3D-BBS: Global Localization for 3D Point Cloud Scan Matching Using Branch-and-Bound Algorithm

TL;DR

An accurate and fast 3D global localization method, 3D-BBS, that extends the existing branchand-bound (BnB)-based 2D scan matching (BBS) algorithm and proposes an efficient roto-translational space branching to improve the processing cost of BBS in 3D space.

Abstract

This paper presents an accurate and fast 3D global localization method, 3D-BBS, that extends the existing branch-and-bound (BnB)-based 2D scan matching (BBS) algorithm. To reduce memory consumption, we utilize a sparse hash table for storing hierarchical 3D voxel maps. To improve the processing cost of BBS in 3D space, we propose an efficient roto-translational space branching. Furthermore, we devise a batched BnB algorithm to fully leverage GPU parallel processing. Through experiments in simulated and real environments, we demonstrated that the 3D-BBS enabled accurate global localization with only a 3D LiDAR scan roughly aligned in the gravity direction and a 3D pre-built map.

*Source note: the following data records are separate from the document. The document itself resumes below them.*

Lemma windows_move_event_fields env w nCode ms sink :
  0 <= nCode ->
  Windows.instance_ w = true ->
  Windows.event_sink_ (Windows.this w) = Some sink ->
  exists event : gmap string Windows.EncodableValue,
    Windows.MouseHookProc env w nCode Windows.WM_MOUSEMOVE ms
    = (Windows.Return 1, Windows.SendEvent event w)
    /\ dom event = {["timestamp"; "type"; "x"; "y"]}.
Proof.
  intros Hn Hi Hs. apply Z.leb_le in Hn.
  unfold Windows.MouseHookProc. rewrite Hn, Hi, Hs. hook_simpl. cbv zeta.
  eexists; split; reflexivity.
Qed.

(** A wheel message gives an event with the two deltas and no position. *)
Lemma windows_scroll_event_fields env w nCode wParam ms sink :
  0 <= nCode ->
  Windows.instance_ w = true ->
  Windows.event_sink_ (Windows.this w) = Some sink ->
  wParam = Windows.WM_MOUSEWHEEL \/ wParam = Windows.WM_MOUSEHWHEEL ->
  exists event : gmap string Windows.EncodableValue,
    Windows.MouseHookProc env w nCode wParam ms
    = (Windows.Return 1, Windows.SendEvent event w)
    /\ dom event = {["timestamp"; "type"; "deltaX"; "deltaY"]}
    /\ event !! "x" = None /\ event !! "y" = None /\ event !! "button" = None.
Proof.
  intros Hn Hi Hs Hw. apply Z.leb_le in Hn.
  unfold Windows.MouseHookProc. rewrite Hn, Hi, Hs. hook_simpl. cbv zeta.
  destruct Hw as [-> | ->]; eexists; (split; [reflexivity|]);
    repeat split; reflexivity.
Qed.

This method required only 878 msec on average to perform global localization and outperformed state-of-the-art global registration methods in terms of accuracy and processing speed.

Figures (7)

• Figure 1: Overview of the proposed global localization.
• Figure 2: Overview of the branching operation in the proposed method. (a) Translational branching. (b) Roll and pitch angle branching. (c) Yaw angle branching.
• Figure 3: Simulated environment.
• Figure 4: 3D point cloud map in the experiment with the simulated environment. The map size is 211.0 $\times$ 729.7 $\times$ 68.5 $\rm{m^{3}}$. The total number of evaluation points represented by red dots is 295.
• Figure 5: Processing time of the configurations (a) - (i) in the simulated environment.